Robert Lenzner, Forbes —

Don’t blame David Sokol’s  craving to make a fortune  and become a philanthropist on Warren Buffett’s understandable confidence  that  his leading heir-apparent would do nothing to embarass him and Berkshire Hathaway.

It was  David Sokol’s personal responsibility to tell Buffett on January 25th latest  that he  owned 96,000 shares of Lubrizol worth $10 million that, excuse me , he had  purchased  the first week of January, 2011, ahem, just 18 days before the Jan. 25th  decision to go ahead and  negotiate for Lubrizol.

Then, Buffett would have realized he had to reveal this stock activity in the merger materials, which was going to be an embarassment– even if he had ordered  Sokol to sell the shares before ANY negotiations.

This  is not an issue of corporate governance, that mushy concept that obfuscates what you should be born with– an ingrained sense of what is right and what is wrong.  Unfortunately, our celebrity culture has placed a priority on public excess, the insatiable need to be richer than the next guy,  keep up with the private equity billionaires, the hip-hop entrepreneurs with diamonds in their ear lobes, the Donald Trumps of the world.

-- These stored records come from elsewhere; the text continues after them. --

Lemma serve_fenced q r : under (W := W) (fence_allows url_Parse q) (λ _, True) (serve q r).
Proof.
  destruct r; apply keeps_forget;
    unfold GitHubCreateIssue, GitHubIssueComment, GitHubCreatePR, GitHubPRReview, GitHubMergePR,
      GitHubClosePR, GitHubCloseIssue, GitHubAddIssueLabels, GetGitHubCredential; cbv zeta; served.
Qed.

(** C24. A runner acts on GitHub, and records artifacts, only as its running attempt
    allows: before each call and each record of the nine requests the request
    passed the fence for the very repository, on a state in which the runner
    holds the attempt under the claim it names, with a lease that has not run
    out, the task is running, the repository is the task's own or of its set, and
    the request names it. *)
Theorem github_actions_fenced q r w i e :
  trace_of (serve q r) w !! i = Some e → fence_allows url_Parse q (take i (trace_of (serve q r) w)) e.
Proof. intros Hi. destruct (serve_fenced q r w [] I) as [Hl _]. exact (lawful_at _ _ _ _ _ Hl Hi). Qed.

(** A token is disclosed only after the fence was passed again: if the request for
    a credential answers, its trace has a call for the token and, after it, a
    fence that allows the request some repository it names. *)
Theorem credential_refenced q w c :
  result_of (GetGitHubCredential url_Parse configured webURL q) w = inr c →
  ∃ before i repo after repo',
    trace_of (GetGitHubCredential url_Parse configured webURL q) w =
      before ++ GCall OpCredential i repo :: after ∧
    fenced url_Parse q repo before ∧ fenced url_Parse q repo' after.
Proof.
  unfold GetGitHubCredential. destruct (_ || _); [done|].
  intros (az & H1 & Hr & ->)%or_fail_inr.
  apply or_fail_inr in Hr as (token & H2 & Hr & ->). apply or_fail_inr in Hr as (az' & H3 & _ & ->).
  rewrite github_trace.
  exists (trace_of (authorizeGitHubAction url_Parse configured webURL q) w), (az_client az), (az_repo az).
  eexists _, (az_repo az'). split; [done|]. split.
  - destruct (authorize_triple (W := W) url_Parse configured webURL q (λ _, True) w [] I) as [_ [_ Hf]].
    by apply Hf.
  - apply stable.
    destruct (authorize_triple (W := W) url_Parse configured webURL q (λ _, True)
                (world_of (github az OpCredential "issue repository-restricted GitHub credential"
                   gs_CredentialForRepo)
                   (world_of (authorizeGitHubAction url_Parse configured webURL q) w)) [] I) as [_ [_ Hf]].
    by apply Hf.
Qed.
End serve.

(** ** Witnesses *)

(** A server that answers from its own database, with a clock that stands still
    and installation 42 for every repository. *)
Definition sample_server : ActionServer (DB * time) := {|
  gs_read w := (inr w.1, w);
  gs_exec f w := let '(n, db) := f w.1 in (inr n, (db, w.2));
  gs_clock w := w.2;
  gs_ClientForInstallation i w := (inr i, w);
  gs_ClientForRepo _ w := (inr 42, w);
  gs_CreateIssue _ _ _ _ _ w := (inr (5, "https://github.com/org/app/issues/5"), w);
  gs_CreateIssueComment _ _ _ _ w := (inr "c", w);
  gs_CreatePullRequest _ _ _ _ _ _ _ w := (inr (6, "https://github.com/org/app/pull/6"), w);
  gs_CreatePullRequestReview _ _ _ _ _ w := (inr "r", w);
  gs_GetPullRequestDetails _ _ _ w := (inr (mkPRDetails "open" false "u"), w);
  gs_MergePullRequest _ _ _ _ w := (inr "sha", w);
  gs_ClosePullRequest _ _ _ w := (inr "u", w);
  gs_CloseIssue _ _ _ w := (inr "u", w);
  gs_AddIssueLabels _ _ _ l w := (inr l, w);
  gs_CredentialForRepo _ _ w := (inr ("token", w.2 + 3600), w);
  gs_RecordArtifact _ w := (inr tt, w);
  gs_LogAudit _ _ w := (inr tt, w);
|}.

(** The sample task runs on "r1" under the claim "clm_1", for "org/app". *)
Definition action_db : DB :=
  sample_db{{ tasks := {[ "t1" := sample_task{{ t_status := "running";
                                                t_github_repo := Some "org/app" }} ]};
              execution_attempts :=
                {[ "a1" := (pending_attempt "p1" 1 None 600 0 0){{ a_status := "running";
                     a_runner_id := Some "r1"; a_lease_expires_at := Some 100;
                     a_claim_id := "clm_1" }} ]} }}.

Definition action_identity : Identity := mkIdentity "t1" "a1" "r1" "Org/App" "clm_1".

Definition action_run (r : GitHubRequest) : eff (DB * time) gh_event (rpc_err + unit) :=
  serve (SV := sample_server) (λ _, None) true "https://chetter.example/" action_identity r.

Definition opened_pr : GitHubRequest := CreatePRRequest "Fix" "body" "fix" "main" false.

(** What the run calls and records, and under which text. *)
Example action_trace :
  omap (λ e, match e with
             | GCall (OpCreatePR _ body _ _ _) i repo => Some (body, i, repo)
             | GArtifact p => Some (ra_ArtifactType p, ra_Number p, ra_Repo p)
             | _ => None end) (trace_of (action_run opened_pr) (action_db, 50)) =
  [("body" ^^ LF2 ^^ "---" ^^ LF ^^
    "Task: [t1](https://chetter.example/tasks/t1) | Session: s1 | Prompt: p1 | Attempt: a1", 42, "org/app");
   ("pr", 6, "org/app")].
Proof. vm_compute. reflexivity. Qed.

(** Once the lease has run out, nothing is called. *)
Example action_expired : trace_of (action_run opened_pr) (action_db, 100) = [].
Proof. vm_compute. reflexivity. Qed.

Lemma github_actions_fenced_witness :
  ∃ op, trace_of (action_run opened_pr) (action_db, 50) !! 1%nat = Some (GCall op 42 "org/app") ∧
        fenced (λ _, None) action_identity "org/app" (take 1 (trace_of (action_run opened_pr) (action_db, 50))).
Proof.
  eexists. split; [vm_compute; reflexivity|].
  exact (github_actions_fenced (SV := sample_server) (λ _, None) true "https://chetter.example/"
           action_identity opened_pr (action_db, 50) 1 (GCall _ 42 "org/app") eq_refl).
Defined.

Lemma credential_refenced_witness :
  let m := GetGitHubCredential (SV := sample_server) (λ _, None) true "" action_identity in
  ∃ before i repo after repo',
    trace_of m (action_db, 50) = before ++ GCall OpCredential i repo :: after ∧
    fenced (λ _, None) action_identity repo before ∧ fenced (λ _, None) action_identity repo' after.
Proof.
  exact (credential_refenced (SV := sample_server) (λ _, None) true "" action_identity (action_db, 50)
           ("token", 3650) eq_refl).
Defined.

Read today about the Fannie Mae and Freddie Mac execs who were paid multiple  millions personally and presided over public  losses of billions. It’s  time to pull “The Rich And The Super Rich, A Study of  Money & Power And Who Really Owns America” out of the bookcase and  remind  myself of  the prevailing culture.

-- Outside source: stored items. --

(* ===== verification/Triggers.v ===== *)
(** * Triggers

    The triggers of [internal/service/service.go] (create, update, delete, run,
    the cron registry and the lookups of the webhook), the interval lock of
    [coordination.go], and promotion
    ([trigger_promotion.go]). The tables [triggers] and
    [trigger_locks] are maps of their own. A schedule of the cron library is the
    parameter [cronParse]: the next activation after a time. *)
From S2P Require Import Prelude GoStrings Status Repos Redact Db Queries Auth Validation Sample Submission GithubEvents.

(** ** Rows *)

(** The fields of a trigger's JSON configuration. *)
Record TriggerCfg := mkTriggerCfg {
  tc_Repo : string;
  tc_Event : string;
  tc_MatchLabels : list string;
  tc_SessionMode : string;
  tc_PauseReason : string;
  tc_TTLHours : Z;
  tc_Isolation : string;
}.

Definition zero_cfg : TriggerCfg := mkTriggerCfg "" "" [] "" "" 0 "".

(** A configuration text: empty, not JSON, or an object. *)
Inductive ConfigText :=
| CfgEmpty
| CfgBroken
| CfgObject (c : TriggerCfg).

Definition triggerRuntimeConfigFromJSON (t : ConfigText) : TriggerCfg :=
  match t with CfgObject c => c | _ => zero_cfg end.

(** [json.Unmarshal] and a non-empty repo. *)
Definition cfg_has_repo (t : ConfigText) : bool :=
  match t with CfgObject c => negb (tc_Repo c == "") | _ => false end.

The Oscar-winning  documentary “Inside Job,” is deep-down a narrative of the insidious culture of financial entitlement, an invisible virus  at work  in the culture.  Cut the school budget, layoff policemen, cannibalize  training programs for the unemployed, don’t make GE pay any taxes etc. is  the dark side of the  culture of  financial entitlement.

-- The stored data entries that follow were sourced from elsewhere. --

(** What [cleanRelativePath] lets through: proper components. *)
Lemma cleanRelativePath_proper path clean :
  cleanRelativePath path = inr clean → ∃ l, l ≠ [] ∧ Forall proper l ∧ clean = render false l.
Proof.
  unfold cleanRelativePath. destruct (path == ""), (rooted path) eqn:Hr; try done. cbn [orb].
  destruct (containsTraversal path); [done|].
  destruct ((Clean path == ".") || escapes (Clean path)) eqn:E; [done|]. intros [= <-].
  apply orb_false_iff in E as [Hdot%bool_decide_eq_false Hesc].
  unfold Clean in *. rewrite Hr in *.
  destruct (clean_rel (parts path) 0 [] (parts_no_slash path) (Forall_nil_2 _)) as (m & l & Hl & E).
  change ([] ++ replicate 0 "..") with ([] : list string) in E. rewrite E in *.
  destruct m as [|m]; [|change (replicate (S m) ".." ++ l) with (".." :: (replicate m ".." ++ l)) in Hesc;
    by rewrite escapes_up in Hesc].
  exists l. split; [|done]. by intros ->.
Qed.

Lemma Dir_render l : Forall proper l → l ≠ [] → Dir (render false l) = render false (removelast l).
Proof.
  intros Hl Hne. unfold Dir. rewrite rooted_render, parts_render by (done || by right).
  assert (Forall proper (removelast l)) as Hl'.
  { destruct (exists_last Hne) as (k & s & ->). rewrite removelast_last. by apply Forall_app in Hl as [? _]. }
  by rewrite clean_proper.
Qed.

Lemma split_render l : Forall proper l → l ≠ [] → split_on "/"%char (render false l) = l.
Proof.
  intros Hl Hne. destruct Hl as [|s l Hs Hl]; [done|]. cbn [render]. clear Hne. revert s Hs.
  induction Hl as [|t l Ht Hl IH]; intros s Hs; [by apply split_on_plain, Hs|].
  rewrite join_two, split_slash, (IH t Ht) by done. by rewrite split_on_plain by apply Hs.
Qed.

(** A path that is absolute once it is cleaned. *)
Lemma Clean_rooted p : rooted (Clean p) = true →
  Clean p = render true (clean_parts true [] (parts p)) ∧ Forall proper (clean_parts true [] (parts p)).
Proof.
  intros Hp. split; [|apply clean_abs; [apply parts_no_slash|done]].
  unfold Clean in *. destruct (rooted p); [done|]. exfalso.
  destruct (clean_rel (parts p) 0 [] (parts_no_slash p) (Forall_nil_2 _)) as (n & l & Hl & El).
  change ([] ++ replicate 0 "..") with ([] : list string) in El. rewrite El in Hp.
  destruct n as [|n].
  - change (replicate 0 ".." ++ l) with l in Hp. by rewrite (rooted_render false l Hl) in Hp.
  - cbn [replicate app render] in Hp. destruct (join_head ".." (replicate n ".." ++ l)) as [t Et].
    by rewrite Et in Hp.
Qed.

(** ** Lemmas: walks through directories *)

(** The path and everything above it are directories, not links. *)
Definition dirs (fs : FS) (p : list string) : Prop := ∀ q, q `prefix_of` p → node fs q = Some NDir.

Lemma dirs_prefix fs p q : dirs fs p → q `prefix_of` p → dirs fs q.
Proof. intros H Hq r Hr. apply H. by etrans. Qed.

Lemma prefix_snoc (q p : list string) s : q `prefix_of` p ++ [s] → q `prefix_of` p ∨ q = p ++ [s].
Proof.
  intros [k E]. destruct k as [|x k] using rev_ind; [right; by rewrite app_nil_r in E|].
  left. rewrite app_assoc in E. apply app_inj_tail in E as [-> _]. by exists k.
Qed.

Lemma dirs_snoc fs p s : dirs fs p → node fs (p ++ [s]) = Some NDir → dirs fs (p ++ [s]).
Proof. intros Hp Hs q [Hq| ->]%prefix_snoc; [by apply Hp|done]. Qed.

Lemma walk_step fuel fs follow cur s l : proper s → node fs (cur ++ [s]) = Some NDir →
  walk (S fuel) fs follow cur (s :: l) = walk fuel fs follow (cur ++ [s]) l.
Proof.
  intros Hs Hn. cbn [walk]. rewrite !bool_decide_eq_false_2 by apply Hs. cbv zeta. by rewrite Hn.
Qed.

Lemma walk_dirs fs follow l : ∀ fuel cur, Forall proper l → dirs fs (cur ++ l) →
  walk fuel fs follow cur l = inl ELOOP ∨ walk fuel fs follow cur l = inr (cur ++ l).
Proof.
  induction l as [|s l IH]; intros fuel cur Hl Hd; destruct fuel as [|fuel]; try by left.
  - right. by rewrite app_nil_r.
  - apply Forall_cons in Hl as [Hs Hl]. rewrite walk_step.
    + rewrite (cons_middle s cur l), app_assoc in *. by apply IH.
    + done.
    + apply Hd. exists l. by rewrite <- app_assoc.
Qed.

(** The last component may be anything that is not followed. *)
Lemma walk_last fs follow l s : ∀ fuel cur, Forall proper l → proper s → dirs fs (cur ++ l) →
  (follow = true → ∀ t, node fs (cur ++ l ++ [s]) ≠ Some (NLink t)) →
  walk fuel fs follow cur (l ++ [s]) = inl ELOOP ∨ walk fuel fs follow cur (l ++ [s]) = inr (cur ++ l ++ [s]).
Proof.
  induction l as [|x l IH]; intros fuel cur Hl Hs Hd Hlink; destruct fuel as [|fuel]; try by left.
  - cbn [walk app]. rewrite !bool_decide_eq_false_2 by apply Hs. cbv zeta.
    destruct (node fs (cur ++ [s])) as [[|c|t]|] eqn:E; [|by right| |by right].
    + destruct fuel; [by left|by right].
    + destruct follow; [by destruct (Hlink eq_refl t)|by right].
  - apply Forall_cons in Hl as [Hx Hl]. cbn [app]. rewrite walk_step; [|done|].
    + rewrite (cons_middle x cur (l ++ [s])), app_assoc. apply IH; [done|done| |].
      * by rewrite <- app_assoc.
      * rewrite <- app_assoc. done.
    + apply Hd. exists l. by rewrite <- app_assoc.
Qed.

Lemma walk_name fs R s fuel : Forall proper R → proper s → dirs fs R →
  walk fuel fs false [] (R ++ [s]) = inl ELOOP ∨ walk fuel fs false [] (R ++ [s]) = inr (R ++ [s]).
Proof. intros HR Hs Hd. by apply (walk_last fs false R s fuel []). Qed.

Lemma Lstat_last limit fs R s : Forall proper R → proper s → dirs fs R →
  Lstat limit fs (render true (R ++ [s])) = inl ELOOP ∨
  Lstat limit fs (render true (R ++ [s])) =
    match node fs (R ++ [s]) with Some n => inr n | None => inl ENOENT end.
Proof.
  intros HR Hs Hd. assert (Forall proper (R ++ [s])) by (apply Forall_app; auto).
  unfold Lstat, lookup_path. rewrite parts_render by (done || by left).
  destruct (walk_name fs R s limit HR Hs Hd) as [-> | ->]; [by left|].
  right. by destruct (node fs (R ++ [s])).
Qed.

(** ** Lemmas: what a write changes *)

(** Only nodes strictly below a path differ. *)
Definition changed_below (R : list string) (fs fs' : FS) : Prop :=
  ∀ q, fs' !! q ≠ fs !! q → ∃ s more, q = R ++ s :: more.

Lemma changed_refl R fs : changed_below R fs fs.
Proof. by intros q. Qed.

Lemma changed_trans R fs1 fs2 fs3 :
  changed_below R fs1 fs2 → changed_below R fs2 fs3 → changed_below R fs1 fs3.
Proof.
  intros H1 H2 q Hq. destruct (decide (fs2 !! q = fs1 !! q)) as [E|E]; [|by apply H1].
  apply H2. by rewrite E.
Qed.

Lemma changed_insert R l fs n : l ≠ [] → changed_below R fs (<[R ++ l := n]> fs).
Proof.
  intros Hl q Hq. destruct (decide (q = R ++ l)) as [->|Hne].
  - destruct l as [|s more]; [done|]. eauto.
  - by rewrite lookup_insert_ne in Hq.
Qed.

Lemma changed_weaken R k fs fs' : changed_below (R ++ k) fs fs' → changed_below R fs fs'.
Proof.
  intros H q Hq. destruct (H q Hq) as (s & more & ->). rewrite <- app_assoc.
  destruct k as [|x k]; cbn; eauto.
Qed.

Lemma node_insert_ne fs p q n : p ≠ q → node (<[p := n]> fs) q = node fs q.
Proof. intros Hne. destruct q; [done|]. by apply lookup_insert_ne. Qed.

Lemma snoc_ne_nil (p : list string) s : p ++ [s] ≠ [].
Proof. by destruct p. Qed.

Lemma node_snoc fs p s : node fs (p ++ [s]) = fs !! (p ++ [s]).
Proof. by destruct p. Qed.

Here  are some of the many examples of the virus at work in our recent history. The leading investment banker who  is also chairman of the investment bank’s regulator who buys shares of the investment bank at a  depressed price during the financial crisis  with full insight as to public  policy support for the  institution, and never has his wrist slapped.  Supported by his former  partner, who once held a high cabinet post, who assured me there  w as nothing wrong in taking advantage of inside knowledge to make an extra buck or two.

The  leading executive of a  public-private housing finance institution who brags to me that she got out just in time without being stained by the  crisis, her extraordinary small fortune  intact.

The phenomenon of a leading  bank, JP Morgan Chase allowing  $100 billion to be transferred back and forth between  the crook of the century, Bernie Madoff and another major client of the bank.  Or my alma mater, Goldman Sachs letting a  hedge fund  maven client pick out the lousy mortgages to go short  in a public offering.  Or Credit Suisse having to pay a fine of $535 million to  the government for violating the  sanctions against  doing business with knave nations  like Iran and the Sudan.

Just have a look at hedge fund biggie Raj Rajaratnam, blithley protesting  his innocence  of criminality  in the  biggest inside information trial ever, despite 19 guilty pleas  by others caught in his dishonest web.  Absurd.